- [What the exercise asks]: Go from the first line below to the one with "wherever the source" and print each line exactly.

(Saved data entries)
◆ ◆ ◆ ◆ ◆ ◆ ◆

(* ===== verification/JsRuntime.v ===== *)
(** * The JavaScript built-ins that [src/helpers.js] calls

    [JsArray.indexOf] is [Array.prototype.indexOf] on arrays whose elements
    are compared by strict equality (strings, in this program);
    [JsString] holds [String.prototype.substring], [indexOf], [endsWith]
    and [replace] with a string pattern; [to_string] is [ToString] applied
    to a property that may be [undefined].  The definitions follow the
    algorithms of the ECMAScript specification: indices are integers ([Z])
    wherever the source can produce a negative one, and [substring] clamps
    and swaps its arguments as the specification says. *)

From S2P Require Import Prelude.

#[local] Open Scope Z_scope.

(** ** Arrays *)

Module JsArray.
Section indexOf.
Context {A : Type} `{EqDecision A}.
Implicit Types (l k : list A) (x y : A).

(** [l.indexOf(x)]: the first index at which [x] occurs, or [-1]. *)
Definition indexOf l x : Z :=
  match list_find (λ y, y = x) l with
  | Some (i, _) => Z.of_nat i
  | None => -1
  end.

Lemma array_indexOf_ge l x : -1 ≤ indexOf l x.
Proof. unfold indexOf. destruct (list_find _ l) as [[??]|]; lia. Qed.

Lemma array_indexOf_lt l x : indexOf l x < Z.of_nat (length l).
Proof.
  unfold indexOf. destruct (list_find _ l) as [[i y]|] eqn:Hf; [|lia].
  apply list_find_Some in Hf as (Hi%lookup_lt_Some & _). lia.
Qed.

Lemma array_indexOf_absent l x : indexOf l x = -1 ↔ x ∉ l.
Proof.
  unfold indexOf. destruct (list_find _ l) as [[i y]|] eqn:Hf.
  - apply list_find_Some in Hf as (Hi%list_elem_of_lookup_2 & -> & _).
    split; [lia|done].
  - apply list_find_None in Hf. rewrite Forall_forall in Hf.
    split; [|done]. intros _ Hx. by apply (Hf x).
Qed.

Lemma array_indexOf_neg l x : indexOf l x < 0 ↔ x ∉ l.
Proof. rewrite <-array_indexOf_absent. pose proof (array_indexOf_ge l x). lia. Qed.

Lemma array_indexOf_present l x : 0 ≤ indexOf l x ↔ x ∈ l.
Proof.
  split.
  - intros Hi. destruct (decide (x ∈ l)) as [|Hn]; [done|].
    apply array_indexOf_neg in Hn. lia.
  - intros Hx. by destruct (Z.lt_ge_cases (indexOf l x) 0) as [Hn%array_indexOf_neg|].
Qed.

(** The index returned is the first one that holds [x]. *)
Lemma array_indexOf_first l x i :
  indexOf l x = Z.of_nat i ↔
  l !! i = Some x ∧ ∀ j, (j < i)%nat → l !! j ≠ Some x.
Proof.
  unfold indexOf. destruct (list_find _ l) as [[i' y]|] eqn:Hf.
  - apply list_find_Some in Hf as (Hi & -> & Hmin). split.
    + intros ->%(inj Z.of_nat). split; [done|].
      intros j Hj Hl. by apply (Hmin j x).
    + intros [Hl Hfirst]. f_equal.
      destruct (Nat.lt_trichotomy i' i) as [?|[?|?]]; [|done|].
      * by destruct (Hfirst i').
      * by destruct (Hmin i x).
  - apply list_find_None in Hf. rewrite Forall_forall in Hf.
    split; [lia|]. intros [Hl%list_elem_of_lookup_2 _]. by destruct (Hf x).
Qed.

Lemma array_indexOf_nil x : indexOf [] x = -1.
Proof. done. Qed.

Lemma array_indexOf_app_l l k x : x ∈ l → indexOf (l ++ k) x = indexOf l x.
Proof.
  intros Hx. unfold indexOf.
  destruct (list_find _ l) as [[i y]|] eqn:Hf.
  - by erewrite list_find_app_l.
  - apply list_find_None in Hf. rewrite Forall_forall in Hf. by destruct (Hf x).
Qed.
End indexOf.
End JsArray.

(** ** Strings *)

Module JsString.
Implicit Types (s t pat repl : jsstring) (a b : Z).

(** The clamping of an integer argument to the interval [0 .. len]. *)
Definition clamp (len : nat) (a : Z) : nat :=
  Z.to_nat (Z.min (Z.max a 0) (Z.of_nat len)).

(** [s.substring(a, b)]: both arguments are clamped to [0 .. s.length] and
    swapped when the first is greater. *)
Definition substring s a b : jsstring :=
  let len := length s in
  let finalStart := clamp len a in
  let finalEnd := clamp len b in
  let from := Nat.min finalStart finalEnd in
  let to := Nat.max finalStart finalEnd in
  take (to - from) (drop from s).

(** [s.substring(a)]: the end defaults to [s.length]. *)
Definition substring_from s a : jsstring :=
  substring s a (Z.of_nat (length s)).

(** [s.indexOf(pat)]: the least position at which [pat] occurs, or [-1];
    the loop starts at position [i]. *)
Fixpoint indexOf_from pat s (i : nat) : Z :=
  if bool_decide (pat `prefix_of` s) then Z.of_nat i
  else match s with
       | [] => -1
       | _ :: s' => indexOf_from pat s' (S i)
       end.

Definition indexOf s pat : Z := indexOf_from pat s 0.

(** [s.endsWith(t)] *)
Definition endsWith s t : bool := bool_decide (t `suffix_of` s).

(** [s.replace(pat, repl)] for a string [pat] (only the first occurrence is
    replaced) and a replacement without [$] patterns. *)
Definition replace s pat repl : jsstring :=
  let i := indexOf s pat in
  if bool_decide (i < 0) then s
  else take (Z.to_nat i) s ++ repl ++ drop (Z.to_nat i + length pat) s.

(** *** [substring] *)

Lemma clamp_le len a : (clamp len a ≤ len)%nat.
Proof. unfold clamp. lia. Qed.

Lemma clamp_in_range len a :
  0 ≤ a ≤ Z.of_nat len → clamp len a = Z.to_nat a.
Proof. unfold clamp. lia. Qed.

Lemma clamp_neg len a : a ≤ 0 → clamp len a = 0%nat.
Proof. unfold clamp. lia. Qed.

Lemma clamp_big len a : Z.of_nat len ≤ a → clamp len a = len.
Proof. unfold clamp. lia. Qed.

Lemma substring_length s a b : (length (substring s a b) ≤ length s)%nat.
Proof.
  unfold substring. rewrite length_take, length_drop.
  pose proof (clamp_le (length s) a). pose proof (clamp_le (length s) b). lia.
Qed.

Lemma substring_ordered s a b :
  0 ≤ a ≤ b → b ≤ Z.of_nat (length s) →
  substring s a b = take (Z.to_nat b - Z.to_nat a) (drop (Z.to_nat a) s).
Proof.
  intros Ha Hb. unfold substring.
  rewrite !clamp_in_range by lia.
  by rewrite Nat.min_l, Nat.max_r by lia.
Qed.

Lemma substring_swap s a b : substring s a b = substring s b a.
Proof. unfold substring. by rewrite Nat.min_comm, Nat.max_comm. Qed.

Lemma substring_from_drop s a : substring_from s a = drop (clamp (length s) a) s.
Proof.
  unfold substring_from, substring.
  rewrite (clamp_big _ (Z.of_nat _)) by lia.
  pose proof (clamp_le (length s) a).
  rewrite Nat.min_l, Nat.max_r by lia.
  apply take_ge. rewrite length_drop. lia.
Qed.

Lemma substring_0_take s b : substring s 0 b = take (clamp (length s) b) s.
Proof.
  unfold substring. rewrite (clamp_neg _ 0) by lia.
  by rewrite Nat.min_0_l, Nat.max_0_l, Nat.sub_0_r.
Qed.

(** *** [indexOf] *)

Lemma indexOf_from_shift pat s i :
  indexOf_from pat s i = -1 ∧ indexOf_from pat s 0 = -1 ∨
  0 ≤ indexOf_from pat s 0 ∧
    indexOf_from pat s i = Z.of_nat i + indexOf_from pat s 0.
Proof.
  revert i. induction s as [|c s IH]; intros i; simpl.
  - case_bool_decide; [right|left]; lia.
  - case_bool_decide; [right; lia|].
    destruct (IH (S i)) as [[-> ?]|[? ->]], (IH 1%nat) as [[-> ?]|[? ->]];
      first [left; lia | right; lia | lia].
Qed.

Lemma indexOf_ge s pat : -1 ≤ indexOf s pat.
Proof.
  unfold indexOf. generalize 0%nat.
  induction s as [|c s IH]; intros i; simpl; case_bool_decide; try lia.
  apply IH.
Qed.

(** [indexOf] answers [0] exactly when the string starts with the pattern. *)
Lemma indexOf_0_iff s pat : indexOf s pat = 0 ↔ pat `prefix_of` s.
Proof.
  unfold indexOf. destruct s as [|c s]; simpl; case_bool_decide as Hp;
    split; try done; try lia.
  destruct (indexOf_from_shift pat s 1) as [[-> _]|[? ->]]; lia.
Qed.

(** A non-negative answer is a position at which the pattern occurs, and no
    earlier position is one. *)
Lemma indexOf_from_found pat s i r :
  indexOf_from pat s i = Z.of_nat r →
  (i ≤ r)%nat ∧ pat `prefix_of` drop (r - i) s ∧
  ∀ j, (j < r - i)%nat → ¬ pat `prefix_of` drop j s.
Proof.
  revert i. induction s as [|c s IH]; intros i; simpl.
  - case_bool_decide as Hp; [|lia]. intros ->%(inj Z.of_nat).
    rewrite Nat.sub_diag. split_and!; [done|done|lia].
  - case_bool_decide as Hp.
    + intros ->%(inj Z.of_nat). rewrite Nat.sub_diag. split_and!; [done|done|lia].
    + intros (Hle & Hpre & Hmin)%IH.
      replace (r - i)%nat with (S (r - S i)) by lia. split_and!; [lia|done|].
      intros [|j] Hj; [done|]. apply Hmin. lia.
Qed.

Lemma indexOf_found s pat r :
  indexOf s pat = Z.of_nat r →
  pat `prefix_of` drop r s ∧ ∀ j, (j < r)%nat → ¬ pat `prefix_of` drop j s.
Proof.
  intros (_ & Hp & Hmin)%indexOf_from_found.
  rewrite Nat.sub_0_r in Hp, Hmin. done.
Qed.

Lemma indexOf_from_absent pat s i :
  indexOf_from pat s i = -1 ↔ ∀ j, ¬ pat `prefix_of` drop j s.
Proof.
  revert i. induction s as [|c s IH]; intros i; simpl.
  - case_bool_decide as Hp.
    + split; [lia|]. intros Hno. by destruct (Hno 0%nat).
    + split; [|done]. intros _ j. by rewrite drop_nil.
  - case_bool_decide as Hp.
    + split; [lia|]. intros Hno. by destruct (Hno 0%nat).
    + rewrite IH. split.
      * intros Hno [|j]; [done|]. apply Hno.
      * intros Hno j. apply (Hno (S j)).
Qed.

Lemma indexOf_absent s pat :
  indexOf s pat = -1 ↔ ∀ j, ¬ pat `prefix_of` drop j s.
Proof. apply indexOf_from_absent. Qed.

(** *** [endsWith] *)

Lemma endsWith_true s t : endsWith s t = true ↔ ∃ u, s = u ++ t.
Proof. unfold endsWith. by rewrite bool_decide_eq_true. Qed.

Lemma endsWith_app s t : endsWith (s ++ t) t = true.
Proof. apply endsWith_true. by exists s. Qed.

Lemma endsWith_short s t : (length s < length t)%nat → endsWith s t = false.
Proof.
  intros Hlen. apply bool_decide_eq_false. intros [u ->].
  rewrite length_app in Hlen. lia.
Qed.

(** *** [replace] *)

Lemma replace_prefix pat repl s : replace (pat ++ s) pat repl = repl ++ s.
Proof.
  unfold replace.
  assert (indexOf (pat ++ s) pat = 0) as -> by (apply indexOf_0_iff; by exists s).
  rewrite bool_decide_eq_false_2 by lia. simpl.
  by rewrite drop_app_length.
Qed.

Lemma replace_absent s pat repl :
  (∀ j, ¬ pat `prefix_of` drop j s) → replace s pat repl = s.
Proof.
  intros Hno%indexOf_absent. unfold replace. rewrite Hno.
  by rewrite bool_decide_eq_true_2 by lia.
Qed.
End JsString.

(** ** [ToString] of a property that may be [undefined] *)

(** A property read that finds nothing yields [undefined] ([None]); where a
    string is expected, [undefined] is converted to the string
    ["undefined"]. *)
Definition to_string (v : option jsstring) : jsstring :=
  default (js "undefined") v.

◆ ◆ ◆ ◆ ◆ ◆ ◆

- [Answer box]:
(* ===== verification/JsRuntime.v ===== *)
(** * The JavaScript built-ins that [src/helpers.js] calls

    [JsArray.indexOf] is [Array.prototype.indexOf] on arrays whose elements
    are compared by strict equality (strings, in this program);
    [JsString] holds [String.prototype.substring], [indexOf], [endsWith]
    and [replace] with a string pattern; [to_string] is [ToString] applied
    to a property that may be [undefined].  The definitions follow the
    algorithms of the ECMAScript specification: indices are integers ([Z])
    wherever the source can produce a negative one, and [substring] clamps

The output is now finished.